Lemma VolumeLink_from_text_cases_witness :
  VolumeLink.from_text "/data" = Ok (dockerext.mkVolumeLink None "/data" false)
  /\ VolumeLink.from_text "/srv/www:/var/www"
     = Ok (dockerext.mkVolumeLink (Some "/srv/www") "/var/www" false)
  /\ VolumeLink.from_text "/srv/www:/var/www:ro"
     = Raise (PyValueError "too many values to unpack (expected 2)").
Proof.
  split; [|split].
  - apply (proj1 (VolumeLink_from_text_cases "/data")). reflexivity.
  - apply (proj1 (proj2 (VolumeLink_from_text_cases "")) "/srv/www" "/var/www");
      reflexivity.
  - apply (proj1 (proj2 (proj2 (VolumeLink_from_text_cases "/srv/www:/var/www:ro")))).
    cbn. lia.
Defined.

(** ** The engine-facing views of a container *)

Lemma binds_snoc (self : dockerext.Container) v :
  dockerext.volumes_api_binds (dockerext.append_volume self v)
  = <[dockerext.host_path v
      := (dockerext.container_path v, dockerext.read_only v)]>
      (dockerext.volumes_api_binds self).
Proof. unfold dockerext.volumes_api_binds. cbn. by rewrite foldl_app. Qed.

(** X6.  The binds handed to the engine's [start] have one entry for
    each host path: the container path and the read-only flag of the
    last volume of the container with that host path.  Earlier
    volumes with the same host path, and all but the last of the
    volumes without a host path, are not bound (though
    [volumes_api_container_paths] declares every one of them to
    [create]). *)
Theorem volumes_api_binds_last (self : dockerext.Container) (h : option string) :
  dockerext.volumes_api_binds self !! h
  = (fun v => (dockerext.container_path v, dockerext.read_only v))
      <$> last (filter (fun v => dockerext.host_path v = h) (dockerext.volumes self))
  /\ length (dockerext.volumes_api_container_paths self)
     = length (dockerext.volumes self).
Proof.
  split; [|unfold dockerext.volumes_api_container_paths; by rewrite length_fmap].
  unfold dockerext.volumes_api_binds.
  induction (dockerext.volumes self) as [|v l IH] using rev_ind; [done|].
  rewrite foldl_app, filter_app. cbn [foldl].
  destruct (decide (dockerext.host_path v = h)) as [<-|Hne].
  - rewrite lookup_insert_eq.
    rewrite filter_cons_True by done. rewrite filter_nil.
    by rewrite last_snoc.
  - rewrite lookup_insert_ne by done.
    rewrite filter_cons_False by done. rewrite filter_nil, app_nil_r. exact IH.
Qed.

(** X7.  The dependencies of a container are the names of the
    containers it links to and of those it takes volumes from, and
    nothing else: [add_link] and [add_volume_from] each add the name
    they are given and keep the rest, [add_volume] adds none. *)
Theorem dependency_names_add (self : dockerext.Container)
        (n a m c : string) (h : option string) (ro : bool) :
  (forall x, x ∈ dockerext.dependency_names self
             <-> (exists l, l ∈ dockerext.links self
                            /\ dockerext.nl_container_name l = x)
                 \/ (exists v, v ∈ dockerext.volumes_from self
                               /\ dockerext.vf_container_name v = x))
  /\ dockerext.dependency_names (add_link self n a)
     = {[ n ]} ∪ dockerext.dependency_names self
  /\ dockerext.dependency_names (add_volume_from self n m)
     = {[ n ]} ∪ dockerext.dependency_names self
  /\ dockerext.dependency_names (add_volume self h c ro)
     = dockerext.dependency_names self.
Proof.
  unfold dockerext.dependency_names, add_link, add_volume_from, add_volume.
  cbn. repeat split.
  - rewrite elem_of_union, !elem_of_list_to_set, !list_elem_of_fmap.
    intros [(l & -> & Hl) | (v & -> & Hv)]; eauto.
  - rewrite elem_of_union, !elem_of_list_to_set, !list_elem_of_fmap.
    intros [(l & Hl & <-) | (v & Hv & <-)]; eauto.
  - rewrite fmap_app, list_to_set_app_L. cbn. set_solver.
  - rewrite fmap_app, list_to_set_app_L. cbn. set_solver.
Qed.

(** ** [Callspec.from_text] *)

Lemma rfind_succ_lacks c s : Py.lacks c s = true -> Str.rfind_succ c s = O.
Proof.
  induction s as [|x s IH]; [done|].
  rewrite lacks_cons. intros H. apply andb_prop in H as [Hx Hs].
  cbn [Str.rfind_succ]. rewrite (IH Hs). apply negb_true_iff in Hx. by rewrite Hx.
Qed.

Lemma rfind_succ_cut c m n :
  Py.lacks c n = true -> Str.rfind_succ c (m +:+ String c n) = S (String.length m).
Proof.
  intros Hn. induction m as [|x m IH].
  - cbn. rewrite (rfind_succ_lacks _ _ Hn). by rewrite Ascii.eqb_refl.
  - change (String x m +:+ String c n) with (String x (m +:+ String c n)).
    cbn [Str.rfind_succ String.length]. by rewrite IH.
Qed.

Lemma take_length_app m r : Str.take (String.length m) (m +:+ r) = m.
Proof. induction m as [|x m IH]; cbn; [by destruct r|by rewrite IH]. Qed.

Lemma drop_length_app m r : Str.drop (String.length m) (m +:+ r) = r.
Proof. induction m as [|x m IH]; cbn; [done|exact IH]. Qed.

Lemma drop_past_cut c m n :
  Str.drop (S (String.length m)) (m +:+ String c n) = n.
Proof. induction m as [|x m IH]; cbn; [done|exact IH]. Qed.

Lemma rsplit1_cut c m n :
  Py.lacks c n = true -> Py.rsplit1 c (m +:+ String c n) = [m; n].
Proof.
  intros Hn. unfold Py.rsplit1. rewrite (rfind_succ_cut _ _ _ Hn).
  by rewrite take_length_app, drop_past_cut.
Qed.

Lemma startswith_lacks c s :
  Py.lacks c s = true -> Py.startswith (String c "") s = false.
Proof.
  destruct s as [|a s]; [done|]. rewrite lacks_cons.
  unfold Py.startswith. cbn [Str.strip_prefix]. rewrite (Ascii.eqb_sym c a).
  by destruct (Ascii.eqb a c).
Qed.

(** X8.  [Callspec.from_text] reads [PART_EVENT:MODULE.NAME]: the
    text is cut at its colon, the left side at its underscore and the
    right side at its last dot, and the function is looked up as
    [NAME] in [MODULE].  The phase and the event are stored as they
    are read, whatever they are.  A coordinate that begins with a dot
    raises [ValueError] without any import; a coordinate without a dot
    raises [ValueError] as well. *)
Theorem Callspec_from_text_reads
        (import_attr : string -> string -> result string)
        (part ev coord : string) :
  Py.lacks ":" part = true -> Py.lacks "_" part = true ->
  Py.lacks ":" ev = true -> Py.lacks "_" ev = true ->
  Py.lacks ":" coord = true ->
  let text := part +:+ "_" +:+ ev +:+ ":" +:+ coord in
  (forall m n,
      coord = m +:+ "." +:+ n -> Py.lacks "." n = true ->
      Py.startswith "." coord = false ->
      Callspec.from_text import_attr text
      = (f ← import_attr m n; Ok (dockerext.mkCallspec part ev f)))
  /\ (Py.startswith "." coord = true ->
      Callspec.from_text import_attr text
      = Raise (PyValueError ("Callback coordinate '" +:+ coord
                             +:+ "' cannot be relative")))
  /\ (Py.lacks "." coord = true ->
      Callspec.from_text import_attr text
      = Raise (PyValueError "not enough values to unpack (expected 2, got 1)")).
Proof.
  intros Hp1 Hp2 He1 He2 Hc text.
  assert (Hcut :
             Callspec.from_text import_attr text
             = (callback_func ←
                  (if Py.startswith "." coord then
                     Raise (PyValueError ("Callback coordinate '" +:+ coord
                                          +:+ "' cannot be relative"))
                   else
                     '(module, cb_name) ← Py.unpack2 (Py.rsplit1 "." coord);
                     import_attr module cb_name);
                dockerext.Callspec__init__ part ev callback_func)).
  { unfold Callspec.from_text, text.
    replace (part +:+ "_" +:+ ev +:+ ":" +:+ coord)
      with ((part +:+ "_" +:+ ev) +:+ String ":" coord)
      by (by rewrite !append_assoc).
    rewrite split_app.
    rewrite (split_lacks ":" (part +:+ "_" +:+ ev))
      by (by rewrite !lacks_app, Hp1, He1).
    rewrite (split_lacks ":" coord) by done.
    cbn [app Py.unpack2 mbind result_bind].
    change ("_" +:+ ev) with (String "_" ev).
    by rewrite split_app, !split_lacks. }
  rewrite Hcut. repeat split.
  - intros m n -> Hn ->. change ("." +:+ n) with (String "." n).
    rewrite (rsplit1_cut _ _ _ Hn). cbn [Py.unpack2 mbind result_bind].
    destruct (import_attr m n) as [f|e]; [|done].
    cbn. apply Callspec__init__always.
  - by intros ->.
  - intros Hdot. rewrite (startswith_lacks _ _ Hdot).
    unfold Py.rsplit1. by rewrite (rfind_succ_lacks _ _ Hdot).
Qed.
(** C9. For an existing download, [getDownloadProgress] returns a
    percentage of 0 whenever the row's [totalBytes] is 0 or null (read as
    0); the quotient is taken only under the guard [totalBytes > 0], so the
    percentage is always a finite number, never the NaN or Infinity of a
    division by zero. *)
Theorem progress_percentage_guard (E : Env) (downloadId : Z) (w : World)
    (d : Download) :
  List.find (has_id downloadId) (downloads w) = Some d →
  ∃ p, getDownloadProgress E downloadId w = (w, Ok (Some p))
     ∧ dp_totalBytes p = default 0 (dl_totalBytes d)
     ∧ (dl_totalBytes d = None ∨ dl_totalBytes d = Some 0 →
        dp_percentage p = Finite 0)
     ∧ (dp_totalBytes p ≤ 0 → dp_percentage p = Finite 0)
     ∧ (0 < dp_totalBytes p →
        dp_percentage p =
          js_times (js_div (dp_bytesDownloaded p) (dp_totalBytes p)) 100)
     ∧ ∃ q, dp_percentage p = Finite q.
Proof.
  intros Hd. unfold getDownloadProgress. run. rewrite Hd.
  eexists. split; [reflexivity|]. simpl. split; [done|].
  split; [by intros [-> | ->]|].
  destruct (0 <? default 0 (dl_totalBytes d)) eqn:Hpos.
  - apply Z.ltb_lt in Hpos. split; [lia|]. split; [done|].
    rewrite js_div_finite by lia. simpl. eauto.
  - apply Z.ltb_ge in Hpos. split; [done|]. split; [lia|]. eauto.
Qed.

Lemma progress_percentage_guard_witness :
  ∃ p, getDownloadProgress (Scenario.env 3000000000) 1 Scenario.fetching =
         (Scenario.fetching, Ok (Some p))
     ∧ dp_totalBytes p = 0 ∧ dp_bytesDownloaded p = 4096
     ∧ dp_percentage p = Finite 0.
Proof.
  destruct (progress_percentage_guard (Scenario.env 3000000000) 1
              Scenario.fetching Scenario.row_gutenberg eq_refl)
    as (p & Hrun & Htotal & Hzero & _).
  exists p. split; [exact Hrun|]. split; [exact Htotal|].
  split; [|apply Hzero; by right].
  vm_compute in Hrun. by injection Hrun as <-.
Defined.

(** ** Cancelling *)

Lemma update_where_idemp {A} (p : A → bool) (f : A → A) (rows : list A) :
  (∀ r, p (f r) = p r) → (∀ r, f (f r) = f r) →
  update_where p f (update_where p f rows) = update_where p f rows.
Proof.
  intros Hp Hf. unfold update_where. rewrite <- list_fmap_compose.
  apply list_fmap_ext. intros _ r _. simpl.
  destruct (p r) eqn:Hr; [by rewrite Hp, Hr, Hf | by rewrite Hr].
Qed.

Lemma update_where_set_failed (i : Z) (msg : string) (rows : list Download) (r : Download) :
  r ∈ update_where (has_id i) (set_failed msg) rows → dl_id r = i →
  dl_status r = failed ∧ dl_error r = Some msg.
Proof.
  unfold update_where. rewrite list_elem_of_fmap. intros (r0 & -> & _) Hid.
  destruct (has_id i r0) eqn:Hr0; [done|].
  unfold has_id in Hr0. by apply bool_decide_eq_false in Hr0.
Qed.

Lemma set_failed_has_id (i : Z) (msg : string) (r : Download) :
  has_id i (set_failed msg r) = has_id i r.
Proof. done. Qed.

Lemma cancelDownload_run (downloadId : Z) (w : World) :
  cancelDownload downloadId w =
    (mkWorld
       (update_where (has_id downloadId) (set_failed "Cancelled by user")
                     (downloads w))
       (downloads_seq w) (localZims w) (localZims_seq w)
       (delete downloadId (activeProcesses w)) (spawned w)
       (match activeProcesses w !! downloadId with
        | Some process => signals w ++ [(cp_serial process, SIGTERM)]
        | None => signals w
        end),
     Ok tt).
Proof.
  unfold cancelDownload. run.
  destruct (activeProcesses w !! downloadId) as [process|] eqn:Hp; run.
  - done.
  - unfold with_downloads. simpl. by rewrite delete_id.
Qed.

(** C6. [cancelDownload] never throws. Whatever the world, it ends with
    every row of the given id marked [failed] with the error
    ["Cancelled by user"] (and no other row touched); a registered process
    is sent SIGTERM and its entry leaves the table at once; and a second
    call on the same id changes nothing: the status stays [failed] with the
    same error, no signal is sent, and it does not throw either. *)
Theorem cancelDownload_idempotent (downloadId : Z) (w : World) :
  ∃ w1, cancelDownload downloadId w = (w1, Ok tt)
     ∧ downloads w1 =
         update_where (has_id downloadId) (set_failed "Cancelled by user")
                      (downloads w)
     ∧ (∀ r, r ∈ downloads w1 → dl_id r = downloadId →
             dl_status r = failed ∧ dl_error r = Some "Cancelled by user"%string)
     ∧ length (downloads w1) = length (downloads w)
     ∧ activeProcesses w1 = delete downloadId (activeProcesses w)
     ∧ activeProcesses w1 !! downloadId = None
     ∧ (∀ process, activeProcesses w !! downloadId = Some process →
                   signals w1 = signals w ++ [(cp_serial process, SIGTERM)])
     ∧ (activeProcesses w !! downloadId = None → signals w1 = signals w)
     ∧ cancelDownload downloadId w1 = (w1, Ok tt).
Proof.
  eexists. split; [apply cancelDownload_run|]. simpl.
  split; [done|]. split.
  { intros r Hin Hid. by eapply update_where_set_failed. }
  split; [apply update_where_length|]. split; [done|].
  split; [apply lookup_delete_eq|].
  split; [by intros process ->|]. split; [by intros ->|].
  rewrite cancelDownload_run. simpl.
  rewrite lookup_delete_eq, delete_delete_eq.
  by rewrite update_where_idemp.
Qed.

Lemma cancelDownload_idempotent_witness :
  ∃ w1, cancelDownload 1 (Scenario.running paused) = (w1, Ok tt)
      ∧ signals w1 = [(0%nat, SIGSTOP); (0%nat, SIGTERM)]
      ∧ cancelDownload 1 w1 = (w1, Ok tt).
Proof.
  destruct (cancelDownload_idempotent 1 (Scenario.running paused))
    as (w1 & Hrun & _ & _ & _ & _ & _ & Hsig & _ & Hagain).
  exists w1. split; [exact Hrun|].
  split; [exact (Hsig Scenario.wget_wiki eq_refl) | exact Hagain].
Defined.

(** ** Reconciling the exit of the process *)

(** The store and the process table after the [close] handler ran for exit
    code 0. *)
Lemma on_close_zero (E : Env) (wget : ChildProcess) (w : World) :
  ∃ w1, on_close E wget (Some 0) w = (w1, Ok tt)
      ∧ downloads w1 =
          update_where (has_id (cp_downloadId wget))
            (set_completed
               (default (cp_totalBytes wget) (stat_size E (cp_outputPath wget)))
               (now E))
            (downloads w)
      ∧ activeProcesses w1 = delete (cp_downloadId wget) (activeProcesses w)
      ∧ spawned w1 = spawned w ∧ signals w1 = signals w.
Proof.
  unfold on_close. run.
  destruct (List.find _ (localZims w)) as [z|]; run; eexists; split; done.
Qed.

(** The same for any other exit code, [null] included. *)
Lemma on_close_nonzero (E : Env) (wget : ChildProcess) (code : option Z)
    (w : World) :
  code ≠ Some 0 →
  on_close E wget code w =
    (mkWorld
       (if bool_decide (dl_status <$> List.find (has_id (cp_downloadId wget))
                                                (downloads w) ≠ Some paused)
        then update_where (has_id (cp_downloadId wget))
               (set_failed ("wget exited with code " +:+ show_code code))
               (downloads w)
        else downloads w)
       (downloads_seq w) (localZims w) (localZims_seq w)
       (delete (cp_downloadId wget) (activeProcesses w))
       (spawned w) (signals w),
     Ok tt).
Proof.
  intros Hcode. unfold on_close. run.
  rewrite bool_decide_eq_false_2 by done.
  unfold with_activeProcesses, with_downloads. simpl.
  by destruct (bool_decide _).
Qed.

(** C1, as the specification states it, fails: a download whose persisted
    status is [paused] when its process exits with code 0 is overwritten to
    [completed]. *)
Lemma exit_zero_overwrites_paused :
  dl_status <$> List.find (has_id 1) (downloads (Scenario.running paused))
    = Some paused
  ∧ dl_status <$>
      List.find (has_id 1)
        (downloads (on_close (Scenario.env 0) Scenario.wget_wiki (Some 0)
                             (Scenario.running paused)).1)
    = Some completed.
Proof. split; reflexivity. Qed.

(** C1, amended. When the process exits with code 0 the [close] handler
    marks the row [completed] whatever its persisted status, [paused]
    included, with the size of the file (or [totalBytes] when [stat]
    fails), the completion time and no pid. A persisted [paused] survives
    only an exit with another code, and such an exit never makes a row
    [completed] that was not. *)
Theorem exit_zero_completes (E : Env) (wget : ChildProcess) (code : option Z)
    (w : World) (d : Download) :
  List.find (has_id (cp_downloadId wget)) (downloads w) = Some d →
  (∃ w1 d1,
     on_close E wget (Some 0) w = (w1, Ok tt)
     ∧ List.find (has_id (cp_downloadId wget)) (downloads w1) = Some d1
     ∧ dl_status d1 = completed
     ∧ dl_bytesDownloaded d1 =
         Some (default (cp_totalBytes wget) (stat_size E (cp_outputPath wget)))
     ∧ dl_completedAt d1 = Some (now E)
     ∧ dl_pid d1 = None
     ∧ activeProcesses w1 !! cp_downloadId wget = None)
  ∧ (code ≠ Some 0 →
     ∃ w1 d1,
       on_close E wget code w = (w1, Ok tt)
       ∧ List.find (has_id (cp_downloadId wget)) (downloads w1) = Some d1
       ∧ (dl_status d = paused → d1 = d)
       ∧ (dl_status d ≠ completed → dl_status d1 ≠ completed)).
Proof.
  intros Hd. split.
  - destruct (on_close_zero E wget w) as (w1 & Hrun & Hrows & Hact & _).
    exists w1. eexists. split; [exact Hrun|].
    rewrite Hrows, Hact, lookup_delete_eq.
    rewrite find_update_where_id, Hd by done. simpl. split_and!; done.
  - intros Hcode. rewrite on_close_nonzero by done. rewrite Hd. simpl.
    destruct (decide (dl_status d = paused)) as [Hp|Hp].
    + rewrite bool_decide_eq_false_2 by (rewrite Hp; auto).
      eexists _, d. split; [reflexivity|]. simpl. split_and!; done.
    + rewrite bool_decide_eq_true_2 by congruence.
      eexists _, _. split; [reflexivity|]. simpl.
      rewrite find_update_where_id, Hd by done. simpl. split_and!; done.
Qed.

### AIM OF THE TASK
Could you restate word for word the lines above, from the one that contains "split; [|unfold dockerext.volumes_api_container_paths;" through the one that contains "rewrite foldl_app, filter_app. cbn [foldl].", and no others?

### RESPONSE BOX
  split; [|unfold dockerext.volumes_api_container_paths; by rewrite length_fmap].
  unfold dockerext.volumes_api_binds.
  induction (dockerext.volumes self) as [|v l IH] using rev_ind; [done|].
  rewrite foldl_app, filter_app. cbn [foldl].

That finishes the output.